There are at least two ways to draw diagrams with these properties,
which I call the tainted-string
and color filter
approaches.
The tainted-string approach
The tainted-string approach draws an FSA in which we can traverse from
white states to red or blue states, but not vice versa: once we are in
a red state we are always thereafter in red states, and similarly for
blue states. (This might be called the McCarthy principle: once a
red, always a red
.)
For example, let A = (a|x)*, z
:
Let B = (b|x)+, z
.
A simple algorithm for translating from content models to tricolor automata will produce something like the following:
There are two problems with this, however: First, in state
q0, symbol
x
is non-deterministic: it can go to any of three places. If we want
blue and red to mean B-only
and A-only
, we don't want
x
going
to red or blue states. One way to fix this
would be to label the arcs and not the states:
It is perhaps only a subjective view, but speaking for myself I find that harder to read, and in more complicated cases — as illustrated by almost any content model from a real public vocabulary — it's even worse.

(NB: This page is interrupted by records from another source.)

(* ===== verification/PluginCatalog.v ===== *)
(** plugin/manifest.rs: the catalog shown to the window.  Items are projected
    from a manifest, a status and a management class; the checks of the
    [Deserialize] implementations say which snapshots are accepted. *)
From stdpp Require Import strings.
From S2P Require Import Prelude RustStr External Models Workflow StrategyTypes Supervisor PluginManifest.

Inductive LocalDiscoveryStatus := DAvailable | DDegraded | DUnavailable.
#[export] Instance LocalDiscoveryStatus_eq_dec : EqDecision LocalDiscoveryStatus.
Proof. solve_decision. Defined.

Record LocalDiscoverySummary := {
  lds_status : LocalDiscoveryStatus;
  rejected_package_count : Z;
}.
#[export] Instance LocalDiscoverySummary_eq_dec : EqDecision LocalDiscoverySummary.
Proof. solve_decision. Defined.

Definition summary_available : LocalDiscoverySummary :=
  {| lds_status := DAvailable; rejected_package_count := 0 |}.
Definition summary_unavailable : LocalDiscoverySummary :=
  {| lds_status := DUnavailable; rejected_package_count := 0 |}.
Definition summary_degraded (n : Z) : outcome string LocalDiscoverySummary :=
  let? _ := guard (negb ((1 <=? n) && (n <=? 256)))
              "degraded discovery count must be between 1 and 256" in
  Ok {| lds_status := DDegraded; rejected_package_count := n |}.

Definition u32_saturating_add (a b : Z) : Z := Z.min (a + b) u32_max.

Definition with_additional_rejections (s : LocalDiscoverySummary) (rejected : Z)
    : LocalDiscoverySummary :=
  if negb (rejected =? 0) && bool_decide (lds_status s <> DUnavailable)
  then {| lds_status := DDegraded;
          rejected_package_count :=
            Z.min (u32_saturating_add (rejected_package_count s) rejected) 256 |}
  else s.

Inductive PluginStatus := Enabled | Disabled | Blocked.
#[export] Instance PluginStatus_eq_dec : EqDecision PluginStatus.
Proof. solve_decision. Defined.
Inductive PluginAvailability := CatalogAvailable | CatalogUnavailable.
#[export] Instance PluginAvailability_eq_dec : EqDecision PluginAvailability.
Proof. solve_decision. Defined.
Inductive PluginAvailabilityReason := ForState | ForCatalog.
#[export] Instance PluginAvailabilityReason_eq_dec : EqDecision PluginAvailabilityReason.
Proof. solve_decision. Defined.
Inductive PluginManagement :=
| MBuiltIn | MManaged | MExternal | MRemovalPending | MOwnershipConflict | MOwnershipUnavailable.
#[export] Instance PluginManagement_eq_dec : EqDecision PluginManagement.
Proof. solve_decision. Defined.
Inductive PluginToggleBlockReason := BlockedByRemoval.
#[export] Instance PluginToggleBlockReason_eq_dec : EqDecision PluginToggleBlockReason.
Proof. solve_decision. Defined.

Definition for_source (source : PluginSource) : PluginManagement :=
  match source with BuiltIn => MBuiltIn | LocalDeclarative => MExternal end.

Record ManagedOwnershipSummary := {
  mos_status : LocalDiscoveryStatus;
  conflicting_entry_count : Z;
  rollback_pending_count : Z;
  cleanup_pending_count : Z;
}.
#[export] Instance ManagedOwnershipSummary_eq_dec : EqDecision ManagedOwnershipSummary.
Proof. solve_decision. Defined.

Definition ownership_available : ManagedOwnershipSummary :=
  {| mos_status := DAvailable; conflicting_entry_count := 0;
     rollback_pending_count := 0; cleanup_pending_count := 0 |}.
Definition ownership_unavailable : ManagedOwnershipSummary :=
  {| mos_status := DUnavailable; conflicting_entry_count := 0;
     rollback_pending_count := 0; cleanup_pending_count := 0 |}.

(** [u32::checked_add]. *)
Definition u32_checked_add (a b : Z) : option Z :=
  if a + b <=? u32_max then Some (a + b) else None.

Definition counts_validate (s : ManagedOwnershipSummary) : outcome string unit :=
  let? first := ok_or "ownership count overflow"
                  (u32_checked_add (conflicting_entry_count s) (rollback_pending_count s)) in
  let? total := ok_or "ownership count overflow" (u32_checked_add first (cleanup_pending_count s)) in
  guard ((176 <? total) || (160 <? rollback_pending_count s) || (160 <? cleanup_pending_count s)
         || negb (Bool.eqb (bool_decide (mos_status s = DDegraded)) (0 <? total)))
    "invalid ownership summary".

(** [ManagedOwnershipSummary::counts]; its check is a [debug_assert]. *)
Definition ownership_counts (conflicts rollback cleanup : Z) : ManagedOwnershipSummary :=
  {| mos_status := if (conflicts =? 0) && (rollback =? 0) && (cleanup =? 0)
                   then DAvailable else DDegraded;
     conflicting_entry_count := conflicts; rollback_pending_count := rollback;
     cleanup_pending_count := cleanup |}.

(** ** Items *)

Section Catalog.
Context `{SemverLib}.

Record PluginCatalogItem := {
  i_manifest : PluginManifest;
  i_source : PluginSource;
  i_status : PluginStatus;
  i_status_reason_code : option PluginAvailabilityReason;
  i_can_toggle : bool;
  i_granted_capabilities : list string;
  i_management : PluginManagement;
  i_can_remove : bool;
  i_toggle_block_reason_code : option PluginToggleBlockReason;
}.
#[export] Instance PluginCatalogItem_eq_dec : EqDecision PluginCatalogItem.
Proof. solve_decision. Defined.

Definition project (m : PluginManifest) (source : PluginSource) (status : PluginStatus)
    (reason : option PluginAvailabilityReason) (management : PluginManagement)
    : PluginCatalogItem :=
  let pending := bool_decide (management = MRemovalPending) in
  let status := if pending then Disabled else status in
  {| i_manifest := m; i_source := source; i_status := status;
     i_status_reason_code := if pending then None else reason;
     i_can_toggle := bool_decide (status <> Blocked) && negb pending;
     i_granted_capabilities := [];
     i_management := management;
     i_can_remove := bool_decide (management = MManaged) && bool_decide (status = Disabled);
     i_toggle_block_reason_code := if pending then Some BlockedByRemoval else None |}.

Definition item_enabled (m : PluginManifest) (source : PluginSource) : PluginCatalogItem :=
  project m source Enabled None (for_source source).
Definition item_disabled (m : PluginManifest) (source : PluginSource) : PluginCatalogItem :=
  project m source Disabled None (for_source source).
Definition item_blocked (m : PluginManifest) (source : PluginSource)
    (reason : PluginAvailabilityReason) : PluginCatalogItem :=
  project m source Blocked (Some reason) (for_source source).

Definition with_management (i : PluginCatalogItem) (management : PluginManagement)
    : PluginCatalogItem :=
  project (i_manifest i) (i_source i) (i_status i) (i_status_reason_code i) management.

Definition differ (a b : bool) : bool := negb (Bool.eqb a b).

(** [PluginCatalogItem::validate]: true where the source refuses the item. *)
Definition item_invalid (i : PluginCatalogItem) : bool :=
  (bool_decide (i_source i = BuiltIn) && negb (pm_schema_version (i_manifest i) =? 1))
  || differ (bool_decide (i_source i = BuiltIn)) (bool_decide (i_management i = MBuiltIn))
  || differ (bool_decide (i_status i = Blocked)) (is_some (i_status_reason_code i))
  || differ (i_can_toggle i)
       (bool_decide (i_status i <> Blocked) && is_none (i_toggle_block_reason_code i))
  || differ (bool_decide (i_management i = MRemovalPending))
       (is_some (i_toggle_block_reason_code i))
  || (bool_decide (i_management i = MRemovalPending) && bool_decide (i_status i <> Disabled))
  || differ (i_can_remove i)
       (bool_decide (i_management i = MManaged) && bool_decide (i_status i = Disabled))
  || bool_decide (i_granted_capabilities i <> []).

Definition item_validate (i : PluginCatalogItem) : outcome string unit :=
  guard (item_invalid i) "invalid catalog management or status".

Definition same_structure (a b : PluginCatalogItem) : bool :=
  bool_decide (i_manifest a = i_manifest b) && bool_decide (i_source a = i_source b)
  && bool_decide (i_management a = i_management b)
  && bool_decide (i_toggle_block_reason_code a = i_toggle_block_reason_code b)
  && bool_decide (i_granted_capabilities a = i_granted_capabilities b).

(** ** Snapshots *)

Definition CATALOG_TRANSPORT_SCHEMA_VERSION : Z := 3.

Record PluginCatalogSnapshot := {
  s_schema_version : Z;
  s_revision : string;
  s_catalog_generation : string;
  s_availability : PluginAvailability;
  s_availability_reason_code : option PluginAvailabilityReason;
  s_local_discovery : LocalDiscoverySummary;
  s_managed_ownership : ManagedOwnershipSummary;
  s_plugins : list PluginCatalogItem;
}.
#[export] Instance PluginCatalogSnapshot_eq_dec : EqDecision PluginCatalogSnapshot.
Proof. solve_decision. Defined.

Definition new_snapshot (revision generation : string) (availability : PluginAvailability)
    (reason : option PluginAvailabilityReason) (local : LocalDiscoverySummary)
    (ownership : ManagedOwnershipSummary) (plugins : list PluginCatalogItem)
    : PluginCatalogSnapshot :=
  {| s_schema_version := CATALOG_TRANSPORT_SCHEMA_VERSION; s_revision := revision;
     s_catalog_generation := generation; s_availability := availability;
     s_availability_reason_code := reason; s_local_discovery := local;
     s_managed_ownership := ownership; s_plugins := plugins |}.

Definition valid_version (value : string) : bool :=
  match parse_u64 value with Some n => u64_to_string n ==s value | None => false end.

(** What the snapshot's reader refuses of one item. *)
Definition item_out_of_place (w : PluginCatalogSnapshot) (i : PluginCatalogItem) : bool :=
  (bool_decide (s_availability w = CatalogAvailable) && bool_decide (i_status i = Blocked))
  || (bool_decide (s_availability w = CatalogUnavailable)
      && bool_decide (i_management i <> MRemovalPending)
      && (bool_decide (i_status i <> Blocked)
          || bool_decide (i_status_reason_code i <> s_availability_reason_code w)))
  || (bool_decide (mos_status (s_managed_ownership w) = DUnavailable)
      && bool_decide (i_management i = MManaged))
  || (bool_decide (mos_status (s_managed_ownership w) <> DUnavailable)
      && bool_decide (i_management i = MOwnershipUnavailable))
  || (bool_decide (i_management i = MRemovalPending)
      && (rollback_pending_count (s_managed_ownership w) =? 0))
  || (bool_decide (i_management i = MOwnershipConflict)
      && (conflicting_entry_count (s_managed_ownership w) =? 0))
  || (bool_decide (lds_status (s_local_discovery w) = DUnavailable)
      && bool_decide (i_source i = LocalDeclarative)).

(** [windows(2)]: no item's identifier reaches the next one's. *)
Fixpoint out_of_order (items : list PluginCatalogItem) : bool :=
  match items with
  | a :: (b :: _) as rest =>
      String.leb (pm_id (i_manifest b)) (pm_id (i_manifest a)) || out_of_order rest
  | _ => false
  end.

Definition snapshot_invalid (w : PluginCatalogSnapshot) : bool :=
  negb (s_schema_version w =? 3)
  || negb (valid_version (s_revision w))
  || negb (valid_version (s_catalog_generation w))
  || differ (bool_decide (s_availability w = CatalogUnavailable))
       (is_some (s_availability_reason_code w))
  || (256 <? rejected_package_count (s_local_discovery w))
  || differ (bool_decide (lds_status (s_local_discovery w) = DDegraded))
       (0 <? rejected_package_count (s_local_discovery w))
  || existsb (item_out_of_place w) (s_plugins w)
  || out_of_order (s_plugins w).

(** [TryFrom<PluginCatalogSnapshotWire>]. *)
Definition snapshot_of_wire (w : PluginCatalogSnapshot) : outcome string PluginCatalogSnapshot :=
  let? _ := guard (snapshot_invalid w) "invalid catalog snapshot" in
  Ok w.

(** [Deserialize] for the whole snapshot: its parts, then the snapshot. *)
Definition read_snapshot (w : PluginCatalogSnapshot) : outcome string PluginCatalogSnapshot :=
  let? _ := counts_validate (s_managed_ownership w) in
  let? _ := guard (existsb item_invalid (s_plugins w)) "invalid catalog management or status" in
  snapshot_of_wire w.

Record PluginCatalogMutationResult := {
  mr_schema_version : Z;
  mr_revision : string;
  mr_catalog_generation : string;
  mr_plugin : PluginCatalogItem;
}.

Definition new_mutation (revision generation : string) (plugin : PluginCatalogItem)
    : PluginCatalogMutationResult :=
  {| mr_schema_version := CATALOG_TRANSPORT_SCHEMA_VERSION; mr_revision := revision;
     mr_catalog_generation := generation; mr_plugin := plugin |}.

(** [TryFrom<PluginCatalogMutationWire>]. *)
Definition mutation_of_wire (w : PluginCatalogMutationResult)
    : outcome string PluginCatalogMutationResult :=
  let? _ := guard (negb (mr_schema_version w =? 3) || negb (valid_version (mr_revision w))
                   || negb (valid_version (mr_catalog_generation w)))
              "invalid catalog mutation" in
  Ok (new_mutation (mr_revision w) (mr_catalog_generation w) (mr_plugin w)).
End Catalog.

And the automaton has now lost the Glushkov property: the node
labeled a|x
has two incoming arcs labeled a
and a third incoming
arc labeled a|x
; the node
labeled b|x
has similarly inconsistent labels on incoming arcs.
We can
regain the Glushkov property and get back to labeling states by
adding new states:
This is a reasonably clear graph. It's deterministic, and it has the
Glushkov property, and it is the smallest FSA I have found that has
those properties. Its treatment of the three final states illustrates
very nicely the tainted-string approach: we cannot use a single state
for z
, because the taint approach says that from a red
state, only red states are reachable.
The color-filter approach
If we relax the McCarthy principle and allow transitions from red or blue states to white states, in order to reduce the size of the automaton, the first cut looks like this:
However, this is again non-deterministic. What I think we want is something like this: Note that this example shows that in the color-filter approach, coloring the arcs is necessary, because q0 → z is only legal in L(A)); in the tainted-string approach, arcs need not be colored.
A complication
Consider the two expressions
A = (a|x)*, z
and
B = (b|x)*, z?
.
(That is, A is as above, and B is modified by
making the closing z
optional.)
The diagrams we want will be very similar to the final
versions of the tainted-string and color-filter diagrams
shown above, but they must change to reflect the fact
that the states b
, x
, and
b | x
are
all now final states in expression B.
This forces us into a choice. In the examples given above, both of the following rules hold true:
-
Any state has one color, and is either a final state or not. The final or non-final status of the state is independent of its color.
-
It for each tricolor automaton, we have been able to construct an equivalent tricolor automaton which is deterministic and has the Glushkov property.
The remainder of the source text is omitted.